## Goal of the exercise
Repeat the records. Leave nothing out.

## Data records
——

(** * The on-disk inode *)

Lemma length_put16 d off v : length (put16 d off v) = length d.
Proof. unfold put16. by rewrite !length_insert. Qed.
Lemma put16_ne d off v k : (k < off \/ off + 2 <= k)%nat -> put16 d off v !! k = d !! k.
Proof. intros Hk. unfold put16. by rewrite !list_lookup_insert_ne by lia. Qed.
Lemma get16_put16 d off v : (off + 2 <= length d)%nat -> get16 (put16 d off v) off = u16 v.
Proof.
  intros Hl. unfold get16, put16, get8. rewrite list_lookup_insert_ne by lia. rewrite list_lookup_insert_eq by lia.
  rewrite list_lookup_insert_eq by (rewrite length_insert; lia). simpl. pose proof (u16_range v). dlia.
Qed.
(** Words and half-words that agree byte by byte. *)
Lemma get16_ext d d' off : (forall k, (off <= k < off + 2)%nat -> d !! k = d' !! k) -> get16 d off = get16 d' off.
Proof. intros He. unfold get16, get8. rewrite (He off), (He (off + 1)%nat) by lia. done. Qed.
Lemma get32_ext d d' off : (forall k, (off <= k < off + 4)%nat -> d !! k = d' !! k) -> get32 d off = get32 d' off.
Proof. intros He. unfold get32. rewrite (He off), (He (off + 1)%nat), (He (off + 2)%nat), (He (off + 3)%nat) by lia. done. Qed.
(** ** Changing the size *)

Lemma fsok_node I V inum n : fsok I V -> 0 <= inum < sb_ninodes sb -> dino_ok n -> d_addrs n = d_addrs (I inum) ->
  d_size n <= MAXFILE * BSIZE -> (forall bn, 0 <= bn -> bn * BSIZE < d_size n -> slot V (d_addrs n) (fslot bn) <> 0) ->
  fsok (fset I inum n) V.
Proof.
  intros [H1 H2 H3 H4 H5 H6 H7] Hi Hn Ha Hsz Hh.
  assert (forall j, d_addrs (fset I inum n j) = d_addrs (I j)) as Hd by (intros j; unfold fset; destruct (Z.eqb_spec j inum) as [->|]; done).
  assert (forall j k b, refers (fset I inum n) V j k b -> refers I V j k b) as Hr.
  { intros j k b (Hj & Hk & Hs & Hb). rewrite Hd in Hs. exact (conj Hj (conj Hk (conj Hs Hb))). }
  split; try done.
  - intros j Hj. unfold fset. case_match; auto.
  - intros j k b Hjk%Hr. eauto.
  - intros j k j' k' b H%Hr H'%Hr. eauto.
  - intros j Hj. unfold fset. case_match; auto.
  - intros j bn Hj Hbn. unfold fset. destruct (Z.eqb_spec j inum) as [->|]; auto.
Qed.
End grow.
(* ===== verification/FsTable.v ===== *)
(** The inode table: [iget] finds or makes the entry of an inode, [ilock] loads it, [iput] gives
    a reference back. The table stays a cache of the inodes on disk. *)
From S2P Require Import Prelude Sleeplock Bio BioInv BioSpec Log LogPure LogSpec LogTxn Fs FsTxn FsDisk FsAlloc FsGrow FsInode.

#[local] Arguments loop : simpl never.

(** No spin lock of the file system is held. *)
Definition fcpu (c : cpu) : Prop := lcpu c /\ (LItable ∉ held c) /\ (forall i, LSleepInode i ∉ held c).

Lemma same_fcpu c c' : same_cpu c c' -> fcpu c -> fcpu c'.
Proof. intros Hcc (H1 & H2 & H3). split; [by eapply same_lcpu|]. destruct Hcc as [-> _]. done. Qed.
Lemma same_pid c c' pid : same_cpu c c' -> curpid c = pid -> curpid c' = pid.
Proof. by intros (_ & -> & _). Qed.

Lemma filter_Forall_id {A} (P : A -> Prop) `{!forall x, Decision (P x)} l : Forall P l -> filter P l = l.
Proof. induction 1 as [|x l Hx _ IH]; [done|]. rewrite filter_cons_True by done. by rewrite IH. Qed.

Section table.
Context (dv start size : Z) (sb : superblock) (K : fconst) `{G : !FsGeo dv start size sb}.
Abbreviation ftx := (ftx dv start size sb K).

——

## Problem solution
(** * The on-disk inode *)

Lemma length_put16 d off v : length (put16 d off v) = length d.
Proof. unfold put16. by rewrite !length_insert. Qed.
Lemma put16_ne d off v k : (k < off \/ off + 2 <= k)%nat -> put16 d off v !! k = d !! k.
Proof. intros Hk. unfold put16. by rewrite !list_lookup_insert_ne by lia. Qed.
Lemma get16_put16 d off v : (off + 2 <= length d)%nat -> get16 (put16 d off v) off = u16 v.
Proof.
  intros Hl. unfold get16, put16, get8. rewrite list_lookup_insert_ne by lia. rewrite list_lookup_insert_eq by lia.
  rewrite list_lookup_insert_eq by (rewrite length_insert; lia). simpl. pose proof (u16_range v). dlia.
Qed.
(** Words and half-words that agree byte by byte. *)
Lemma get16_ext d d' off : (forall k, (off <= k < off + 2)%nat -> d !! k = d' !! k) -> get16 d off = get16 d' off.
Proof. intros He. unfold get16, get8. rewrite (He off), (He (off + 1)%nat) by lia. done. Qed.
Lemma get32_ext d d' off : (forall k, (off <= k < off + 4)%nat -> d !! k = d' !! k) -> get32 d off = get32 d' off.
Proof. intros He. unfold get32. rewrite (He off), (He (off + 1)%nat), (He (off + 2)%nat), (He (off + 3)%nat) by lia. done. Qed.
(** ** Changing the size *)

Lemma fsok_node I V inum n : fsok I V -> 0 <= inum < sb_ninodes sb -> dino_ok n -> d_addrs n = d_addrs (I inum) ->
  d_size n <= MAXFILE * BSIZE -> (forall bn, 0 <= bn -> bn * BSIZE < d_size n -> slot V (d_addrs n) (fslot bn) <> 0) ->
  fsok (fset I inum n) V.
Proof.
  intros [H1 H2 H3 H4 H5 H6 H7] Hi Hn Ha Hsz Hh.
  assert (forall j, d_addrs (fset I inum n j) = d_addrs (I j)) as Hd by (intros j; unfold fset; destruct (Z.eqb_spec j inum) as [->|]; done).
  assert (forall j k b, refers (fset I inum n) V j k b -> refers I V j k b) as Hr.
  { intros j k b (Hj & Hk & Hs & Hb). rewrite Hd in Hs. exact (conj Hj (conj Hk (conj Hs Hb))). }
  split; try done.
  - intros j Hj. unfold fset. case_match; auto.
  - intros j k b Hjk%Hr. eauto.
  - intros j k j' k' b H%Hr H'%Hr. eauto.
  - intros j Hj. unfold fset. case_match; auto.
  - intros j bn Hj Hbn. unfold fset. destruct (Z.eqb_spec j inum) as [->|]; auto.
Qed.
End grow.
(* ===== verification/FsTable.v ===== *)
(** The inode table: [iget] finds or makes the entry of an inode, [ilock] loads it, [iput] gives
    a reference back. The table stays a cache of the inodes on disk. *)
From S2P Require Import Prelude Sleeplock Bio BioInv BioSpec Log LogPure LogSpec LogTxn Fs FsTxn FsDisk FsAlloc FsGrow FsInode.

#[local] Arguments loop : simpl never.

(** No spin lock of the file system is held. *)
Definition fcpu (c : cpu) : Prop := lcpu c /\ (LItable ∉ held c) /\ (forall i, LSleepInode i ∉ held c).

Lemma same_fcpu c c' : same_cpu c c' -> fcpu c -> fcpu c'.
Proof. intros Hcc (H1 & H2 & H3). split; [by eapply same_lcpu|]. destruct Hcc as [-> _]. done. Qed.
Lemma same_pid c c' pid : same_cpu c c' -> curpid c = pid -> curpid c' = pid.
Proof. by intros (_ & -> & _). Qed.

Lemma filter_Forall_id {A} (P : A -> Prop) `{!forall x, Decision (P x)} l : Forall P l -> filter P l = l.
Proof. induction 1 as [|x l Hx _ IH]; [done|]. rewrite filter_cons_True by done. by rewrite IH. Qed.

Section table.
Context (dv start size : Z) (sb : superblock) (K : fconst) `{G : !FsGeo dv start size sb}.
Abbreviation ftx := (ftx dv start size sb K).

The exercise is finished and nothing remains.